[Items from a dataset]
• • • • •
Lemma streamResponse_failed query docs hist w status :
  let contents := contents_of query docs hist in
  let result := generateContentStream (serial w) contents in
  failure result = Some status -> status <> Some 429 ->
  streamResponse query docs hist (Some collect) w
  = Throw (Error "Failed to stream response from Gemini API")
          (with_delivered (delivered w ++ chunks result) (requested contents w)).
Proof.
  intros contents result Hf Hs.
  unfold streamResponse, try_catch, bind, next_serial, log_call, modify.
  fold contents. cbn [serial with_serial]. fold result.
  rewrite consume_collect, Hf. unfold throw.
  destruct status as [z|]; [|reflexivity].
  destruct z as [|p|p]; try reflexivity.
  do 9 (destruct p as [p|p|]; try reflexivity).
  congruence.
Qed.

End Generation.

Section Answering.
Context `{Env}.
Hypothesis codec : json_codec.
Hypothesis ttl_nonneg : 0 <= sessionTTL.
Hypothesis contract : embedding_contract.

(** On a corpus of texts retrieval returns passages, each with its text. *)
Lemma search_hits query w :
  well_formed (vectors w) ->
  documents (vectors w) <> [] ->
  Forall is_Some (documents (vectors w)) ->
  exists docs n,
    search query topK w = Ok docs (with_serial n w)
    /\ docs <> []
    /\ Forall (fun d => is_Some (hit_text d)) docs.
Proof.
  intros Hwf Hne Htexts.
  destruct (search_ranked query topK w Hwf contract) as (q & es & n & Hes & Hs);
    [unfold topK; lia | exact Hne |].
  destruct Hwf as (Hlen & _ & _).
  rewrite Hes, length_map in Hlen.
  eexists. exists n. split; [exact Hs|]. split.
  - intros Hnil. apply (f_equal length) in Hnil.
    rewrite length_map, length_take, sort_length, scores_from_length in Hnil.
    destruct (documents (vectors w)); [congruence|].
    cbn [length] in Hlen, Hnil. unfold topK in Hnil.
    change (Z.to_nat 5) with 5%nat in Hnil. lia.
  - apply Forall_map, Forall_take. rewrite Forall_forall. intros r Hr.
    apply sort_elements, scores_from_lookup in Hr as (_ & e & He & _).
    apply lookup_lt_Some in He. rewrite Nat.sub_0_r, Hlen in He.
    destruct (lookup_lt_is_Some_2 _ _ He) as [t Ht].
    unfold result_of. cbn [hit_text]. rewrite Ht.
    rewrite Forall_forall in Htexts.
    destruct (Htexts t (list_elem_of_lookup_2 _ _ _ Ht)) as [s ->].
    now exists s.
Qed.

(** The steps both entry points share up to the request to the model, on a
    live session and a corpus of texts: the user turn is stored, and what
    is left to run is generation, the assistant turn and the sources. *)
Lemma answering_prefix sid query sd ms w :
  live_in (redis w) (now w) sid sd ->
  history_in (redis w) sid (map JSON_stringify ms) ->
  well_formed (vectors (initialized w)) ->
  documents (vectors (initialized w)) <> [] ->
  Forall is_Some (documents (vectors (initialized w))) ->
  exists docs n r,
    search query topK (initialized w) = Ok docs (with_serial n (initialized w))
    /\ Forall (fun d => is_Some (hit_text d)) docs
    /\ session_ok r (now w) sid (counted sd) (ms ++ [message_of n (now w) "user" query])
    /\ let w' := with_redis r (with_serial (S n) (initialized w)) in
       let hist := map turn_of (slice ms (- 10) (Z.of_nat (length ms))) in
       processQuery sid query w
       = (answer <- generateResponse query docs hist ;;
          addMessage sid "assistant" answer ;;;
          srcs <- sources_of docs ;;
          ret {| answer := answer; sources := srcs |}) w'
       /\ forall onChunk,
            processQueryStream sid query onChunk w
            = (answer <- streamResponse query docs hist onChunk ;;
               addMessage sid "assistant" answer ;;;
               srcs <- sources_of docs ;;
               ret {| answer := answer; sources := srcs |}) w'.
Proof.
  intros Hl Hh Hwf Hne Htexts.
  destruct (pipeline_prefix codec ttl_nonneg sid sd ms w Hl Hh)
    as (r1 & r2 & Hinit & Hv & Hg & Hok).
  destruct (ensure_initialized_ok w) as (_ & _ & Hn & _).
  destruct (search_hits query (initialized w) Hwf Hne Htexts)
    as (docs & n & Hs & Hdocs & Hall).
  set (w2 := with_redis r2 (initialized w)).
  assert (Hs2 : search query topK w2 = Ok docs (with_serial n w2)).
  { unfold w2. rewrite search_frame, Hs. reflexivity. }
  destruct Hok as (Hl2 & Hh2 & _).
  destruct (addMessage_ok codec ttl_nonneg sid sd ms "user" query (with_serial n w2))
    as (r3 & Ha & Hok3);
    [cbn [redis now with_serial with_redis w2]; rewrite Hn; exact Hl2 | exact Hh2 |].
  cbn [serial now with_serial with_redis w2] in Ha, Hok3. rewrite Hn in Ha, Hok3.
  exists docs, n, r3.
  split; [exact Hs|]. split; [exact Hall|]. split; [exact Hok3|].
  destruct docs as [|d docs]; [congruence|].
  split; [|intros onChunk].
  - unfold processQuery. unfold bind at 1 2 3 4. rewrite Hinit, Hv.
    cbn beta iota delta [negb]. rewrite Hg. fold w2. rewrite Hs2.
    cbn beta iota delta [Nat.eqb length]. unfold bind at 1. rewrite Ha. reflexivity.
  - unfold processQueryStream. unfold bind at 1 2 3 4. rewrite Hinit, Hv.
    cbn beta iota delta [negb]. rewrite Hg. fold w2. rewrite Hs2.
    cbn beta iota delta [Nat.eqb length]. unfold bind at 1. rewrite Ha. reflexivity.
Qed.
• • • • •
● **TASK DETAILS**
Through the last line of the entries above, beginning at the line containing "unfold w2. rewrite", transcribe each line exactly, both ends included and nothing more.

● **SOLUTION TO THIS TASK**
  { unfold w2. rewrite search_frame, Hs. reflexivity. }
  destruct Hok as (Hl2 & Hh2 & _).
  destruct (addMessage_ok codec ttl_nonneg sid sd ms "user" query (with_serial n w2))
    as (r3 & Ha & Hok3);
    [cbn [redis now with_serial with_redis w2]; rewrite Hn; exact Hl2 | exact Hh2 |].
  cbn [serial now with_serial with_redis w2] in Ha, Hok3. rewrite Hn in Ha, Hok3.
  exists docs, n, r3.
  split; [exact Hs|]. split; [exact Hall|]. split; [exact Hok3|].
  destruct docs as [|d docs]; [congruence|].
  split; [|intros onChunk].
  - unfold processQuery. unfold bind at 1 2 3 4. rewrite Hinit, Hv.
    cbn beta iota delta [negb]. rewrite Hg. fold w2. rewrite Hs2.
    cbn beta iota delta [Nat.eqb length]. unfold bind at 1. rewrite Ha. reflexivity.
  - unfold processQueryStream. unfold bind at 1 2 3 4. rewrite Hinit, Hv.
    cbn beta iota delta [negb]. rewrite Hg. fold w2. rewrite Hs2.
    cbn beta iota delta [Nat.eqb length]. unfold bind at 1. rewrite Ha. reflexivity.
Qed.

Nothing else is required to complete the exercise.